_REQUIRED ACTION_
Present the data once more in exactly its original form.

┌─ EXERCISE INPUT

(** An executable of 124 bytes with a segment of three pages at 0x400000. *)
Lemma bss_unmapped_example stack :
  let g := Elf.mk_seg Elf.PT_LOAD 0x400000 0x3000 120 4 in
  Elf.covers g 0x402000 /\ user_space (Elf.mk_loaded 124 0x400000 (Elf.lowest [g])) stack 0x402000 = None.
Proof. by split. Qed.

(** The stack is a block of order 2, so the page tables are always finished. *)
Lemma enter_user_space_ends l s : enter_user_space l s <> OutOfFuel.
Proof.
  unfold enter_user_space, user_tables, Pmm.pmm_alloc_pages.
  change (Pmm.order_of 4) with (Some 2). cbn [mbind option_bind].
  destruct (Arm64.arm64_create_user_pgd _) as [[pgd m]|]; [|done]. cbn [mbind outcome_bind].
  destruct (Pmm.buddy_alloc 0 2 m) as [st m2].
  destruct (Arm64.map_user_loop _ 0 pgd (load_start l) _ _ _ _) as [m3|]; [|done]. cbn [mbind outcome_bind].
  by destruct (Arm64.map_user_loop 4 _ _ _ _ _ _ _).
Qed.

End loading.

Section calls.
Context {H : Type} (a : arch) (cpu : Z).
Variable process_get_current : kstate -> option Z.
Variable process_exit : Z -> Z -> kstate -> kstate.
Variable sys_brk : list Z -> sysstate H -> sys_result H.
Implicit Types (s : sysstate H).

Definition sys_exit (args : list Z) s : sys_result H :=
  let s := print (exit_line (arg 0 args)) s in
  match process_get_current (ks (psys s)) with
  | Some p => Stops (set_psys (set_ks (process_exit p (s32 (arg 0 args)) (ks (psys s))) (psys s)) s)
  | None => Stops s
  end.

└─

_WRITTEN ANSWER_
(** An executable of 124 bytes with a segment of three pages at 0x400000. *)
Lemma bss_unmapped_example stack :
  let g := Elf.mk_seg Elf.PT_LOAD 0x400000 0x3000 120 4 in
  Elf.covers g 0x402000 /\ user_space (Elf.mk_loaded 124 0x400000 (Elf.lowest [g])) stack 0x402000 = None.
Proof. by split. Qed.

(** The stack is a block of order 2, so the page tables are always finished. *)
Lemma enter_user_space_ends l s : enter_user_space l s <> OutOfFuel.
Proof.
  unfold enter_user_space, user_tables, Pmm.pmm_alloc_pages.
  change (Pmm.order_of 4) with (Some 2). cbn [mbind option_bind].
  destruct (Arm64.arm64_create_user_pgd _) as [[pgd m]|]; [|done]. cbn [mbind outcome_bind].
  destruct (Pmm.buddy_alloc 0 2 m) as [st m2].
  destruct (Arm64.map_user_loop _ 0 pgd (load_start l) _ _ _ _) as [m3|]; [|done]. cbn [mbind outcome_bind].
  by destruct (Arm64.map_user_loop 4 _ _ _ _ _ _ _).
Qed.

End loading.

Section calls.
Context {H : Type} (a : arch) (cpu : Z).
Variable process_get_current : kstate -> option Z.
Variable process_exit : Z -> Z -> kstate -> kstate.
Variable sys_brk : list Z -> sysstate H -> sys_result H.
Implicit Types (s : sysstate H).

Definition sys_exit (args : list Z) s : sys_result H :=
  let s := print (exit_line (arg 0 args)) s in
  match process_get_current (ks (psys s)) with
  | Some p => Stops (set_psys (set_ks (process_exit p (s32 (arg 0 args)) (ks (psys s))) (psys s)) s)
  | None => Stops s
  end.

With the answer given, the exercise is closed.